RECORDS SUPPLIED section start

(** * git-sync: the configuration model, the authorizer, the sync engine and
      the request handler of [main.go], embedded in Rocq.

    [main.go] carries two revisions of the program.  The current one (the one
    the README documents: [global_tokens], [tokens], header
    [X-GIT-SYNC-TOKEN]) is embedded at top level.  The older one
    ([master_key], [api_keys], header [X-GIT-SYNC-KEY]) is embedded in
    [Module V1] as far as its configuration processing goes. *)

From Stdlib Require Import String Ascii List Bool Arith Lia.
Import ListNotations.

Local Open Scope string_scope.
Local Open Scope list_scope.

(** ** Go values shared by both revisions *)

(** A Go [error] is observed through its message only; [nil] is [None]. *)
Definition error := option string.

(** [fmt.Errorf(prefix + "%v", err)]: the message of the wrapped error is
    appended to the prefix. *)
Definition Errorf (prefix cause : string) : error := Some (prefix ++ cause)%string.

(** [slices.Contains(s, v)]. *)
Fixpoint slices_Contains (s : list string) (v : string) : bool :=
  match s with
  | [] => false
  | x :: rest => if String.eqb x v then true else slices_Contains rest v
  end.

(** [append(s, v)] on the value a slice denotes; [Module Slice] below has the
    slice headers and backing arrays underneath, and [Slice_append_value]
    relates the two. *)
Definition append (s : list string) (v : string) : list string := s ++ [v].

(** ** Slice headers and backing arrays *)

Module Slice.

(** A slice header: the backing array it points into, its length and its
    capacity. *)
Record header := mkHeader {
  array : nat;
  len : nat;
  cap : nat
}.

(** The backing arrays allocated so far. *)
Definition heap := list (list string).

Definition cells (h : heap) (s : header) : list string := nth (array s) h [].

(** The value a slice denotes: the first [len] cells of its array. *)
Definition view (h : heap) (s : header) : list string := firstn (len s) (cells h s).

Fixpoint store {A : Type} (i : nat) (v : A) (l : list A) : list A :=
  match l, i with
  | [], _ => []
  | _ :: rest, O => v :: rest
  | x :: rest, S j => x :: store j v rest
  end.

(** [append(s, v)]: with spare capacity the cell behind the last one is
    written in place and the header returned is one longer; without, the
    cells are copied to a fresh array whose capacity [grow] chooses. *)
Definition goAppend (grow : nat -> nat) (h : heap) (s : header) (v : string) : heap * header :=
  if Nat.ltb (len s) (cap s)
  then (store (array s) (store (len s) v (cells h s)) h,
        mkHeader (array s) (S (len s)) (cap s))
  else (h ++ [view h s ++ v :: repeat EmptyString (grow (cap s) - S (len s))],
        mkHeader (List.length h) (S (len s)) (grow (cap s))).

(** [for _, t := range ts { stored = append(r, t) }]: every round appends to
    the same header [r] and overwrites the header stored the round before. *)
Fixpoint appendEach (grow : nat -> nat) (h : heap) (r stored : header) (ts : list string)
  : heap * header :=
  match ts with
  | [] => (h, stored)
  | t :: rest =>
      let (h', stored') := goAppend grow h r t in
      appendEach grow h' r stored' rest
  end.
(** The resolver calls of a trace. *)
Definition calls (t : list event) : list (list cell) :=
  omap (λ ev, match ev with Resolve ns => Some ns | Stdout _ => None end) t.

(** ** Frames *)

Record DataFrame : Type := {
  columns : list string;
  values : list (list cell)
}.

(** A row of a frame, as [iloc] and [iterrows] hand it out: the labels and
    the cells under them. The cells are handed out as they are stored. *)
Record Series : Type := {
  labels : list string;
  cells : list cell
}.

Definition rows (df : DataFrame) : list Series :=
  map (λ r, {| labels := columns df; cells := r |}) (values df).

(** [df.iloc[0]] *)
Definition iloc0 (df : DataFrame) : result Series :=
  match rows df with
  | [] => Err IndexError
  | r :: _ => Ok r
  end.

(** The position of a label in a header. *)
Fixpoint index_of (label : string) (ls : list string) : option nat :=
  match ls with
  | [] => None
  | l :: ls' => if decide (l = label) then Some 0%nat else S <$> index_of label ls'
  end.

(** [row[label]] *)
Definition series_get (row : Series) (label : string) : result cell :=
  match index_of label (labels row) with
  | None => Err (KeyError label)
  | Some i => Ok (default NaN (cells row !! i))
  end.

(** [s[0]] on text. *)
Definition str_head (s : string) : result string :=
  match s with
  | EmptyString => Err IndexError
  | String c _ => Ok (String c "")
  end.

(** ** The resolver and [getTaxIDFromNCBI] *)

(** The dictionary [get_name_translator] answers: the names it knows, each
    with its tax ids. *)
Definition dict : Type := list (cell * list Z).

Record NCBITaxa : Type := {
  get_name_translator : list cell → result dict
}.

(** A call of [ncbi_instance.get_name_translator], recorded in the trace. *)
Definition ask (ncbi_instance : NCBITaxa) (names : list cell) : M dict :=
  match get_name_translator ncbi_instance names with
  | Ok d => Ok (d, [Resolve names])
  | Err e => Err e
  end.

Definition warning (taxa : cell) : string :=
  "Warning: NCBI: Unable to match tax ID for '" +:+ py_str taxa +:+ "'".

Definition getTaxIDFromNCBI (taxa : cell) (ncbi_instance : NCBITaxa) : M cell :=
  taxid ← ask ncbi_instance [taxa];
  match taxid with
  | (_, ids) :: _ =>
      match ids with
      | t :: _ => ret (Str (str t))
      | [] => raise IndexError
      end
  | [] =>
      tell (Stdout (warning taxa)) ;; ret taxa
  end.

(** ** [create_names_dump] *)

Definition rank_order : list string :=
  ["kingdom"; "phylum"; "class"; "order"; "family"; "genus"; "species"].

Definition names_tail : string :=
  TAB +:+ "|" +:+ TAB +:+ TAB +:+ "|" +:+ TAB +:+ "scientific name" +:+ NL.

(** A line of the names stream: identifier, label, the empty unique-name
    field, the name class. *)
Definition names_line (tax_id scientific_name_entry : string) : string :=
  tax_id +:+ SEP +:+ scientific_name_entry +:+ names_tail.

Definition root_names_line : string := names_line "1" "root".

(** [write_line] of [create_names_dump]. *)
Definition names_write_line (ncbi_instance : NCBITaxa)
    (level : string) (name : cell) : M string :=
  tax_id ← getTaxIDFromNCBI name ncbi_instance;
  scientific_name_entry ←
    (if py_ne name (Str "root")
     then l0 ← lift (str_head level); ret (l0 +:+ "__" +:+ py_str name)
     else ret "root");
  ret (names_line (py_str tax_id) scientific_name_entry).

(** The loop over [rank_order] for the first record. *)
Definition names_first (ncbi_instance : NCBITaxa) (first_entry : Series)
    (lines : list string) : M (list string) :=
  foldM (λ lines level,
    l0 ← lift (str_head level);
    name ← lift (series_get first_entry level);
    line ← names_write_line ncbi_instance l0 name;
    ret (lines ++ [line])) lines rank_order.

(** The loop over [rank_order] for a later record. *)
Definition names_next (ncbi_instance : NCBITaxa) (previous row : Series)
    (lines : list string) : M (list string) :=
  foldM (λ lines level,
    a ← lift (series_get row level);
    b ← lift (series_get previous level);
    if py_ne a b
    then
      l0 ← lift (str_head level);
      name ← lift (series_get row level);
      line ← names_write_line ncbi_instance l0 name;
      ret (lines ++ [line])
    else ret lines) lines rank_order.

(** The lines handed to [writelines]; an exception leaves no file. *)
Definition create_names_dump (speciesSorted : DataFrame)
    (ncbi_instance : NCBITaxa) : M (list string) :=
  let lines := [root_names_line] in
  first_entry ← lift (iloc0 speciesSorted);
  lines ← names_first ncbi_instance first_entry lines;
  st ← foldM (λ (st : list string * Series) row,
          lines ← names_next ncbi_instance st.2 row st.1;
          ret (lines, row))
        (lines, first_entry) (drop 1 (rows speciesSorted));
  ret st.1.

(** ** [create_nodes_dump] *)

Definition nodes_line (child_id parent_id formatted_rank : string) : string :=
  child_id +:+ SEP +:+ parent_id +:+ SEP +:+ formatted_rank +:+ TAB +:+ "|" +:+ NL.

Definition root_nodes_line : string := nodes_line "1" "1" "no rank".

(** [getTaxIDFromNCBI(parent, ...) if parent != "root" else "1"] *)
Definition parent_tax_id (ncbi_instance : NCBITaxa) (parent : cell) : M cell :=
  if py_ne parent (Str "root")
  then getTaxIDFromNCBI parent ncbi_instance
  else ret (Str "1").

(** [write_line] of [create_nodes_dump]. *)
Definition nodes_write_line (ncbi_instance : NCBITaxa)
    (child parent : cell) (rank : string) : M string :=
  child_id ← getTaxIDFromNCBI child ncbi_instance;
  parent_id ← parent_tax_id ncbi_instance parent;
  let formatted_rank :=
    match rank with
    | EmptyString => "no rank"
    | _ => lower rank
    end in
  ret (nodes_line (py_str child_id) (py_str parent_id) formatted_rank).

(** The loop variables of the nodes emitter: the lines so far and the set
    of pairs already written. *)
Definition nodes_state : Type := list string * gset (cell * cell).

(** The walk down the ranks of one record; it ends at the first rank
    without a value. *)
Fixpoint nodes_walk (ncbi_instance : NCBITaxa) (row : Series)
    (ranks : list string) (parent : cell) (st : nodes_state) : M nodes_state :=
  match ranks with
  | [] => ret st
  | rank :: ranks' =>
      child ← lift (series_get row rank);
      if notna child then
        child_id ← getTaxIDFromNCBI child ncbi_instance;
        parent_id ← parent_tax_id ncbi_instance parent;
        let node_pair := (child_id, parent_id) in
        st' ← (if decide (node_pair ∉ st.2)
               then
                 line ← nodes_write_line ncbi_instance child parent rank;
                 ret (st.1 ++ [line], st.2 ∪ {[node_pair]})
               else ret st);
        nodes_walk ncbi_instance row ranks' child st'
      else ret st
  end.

RECORDS SUPPLIED section end

Please transcribe the data above without changes, from its first line to its "slices_Contains rest v" line, and leave out anything past that.

TASK RESULT:
(** * git-sync: the configuration model, the authorizer, the sync engine and
      the request handler of [main.go], embedded in Rocq.

    [main.go] carries two revisions of the program.  The current one (the one
    the README documents: [global_tokens], [tokens], header
    [X-GIT-SYNC-TOKEN]) is embedded at top level.  The older one
    ([master_key], [api_keys], header [X-GIT-SYNC-KEY]) is embedded in
    [Module V1] as far as its configuration processing goes. *)

From Stdlib Require Import String Ascii List Bool Arith Lia.
Import ListNotations.

Local Open Scope string_scope.
Local Open Scope list_scope.

(** ** Go values shared by both revisions *)

(** A Go [error] is observed through its message only; [nil] is [None]. *)
Definition error := option string.

(** [fmt.Errorf(prefix + "%v", err)]: the message of the wrapped error is
    appended to the prefix. *)
Definition Errorf (prefix cause : string) : error := Some (prefix ++ cause)%string.

(** [slices.Contains(s, v)]. *)
Fixpoint slices_Contains (s : list string) (v : string) : bool :=
  match s with
  | [] => false
  | x :: rest => if String.eqb x v then true else slices_Contains rest v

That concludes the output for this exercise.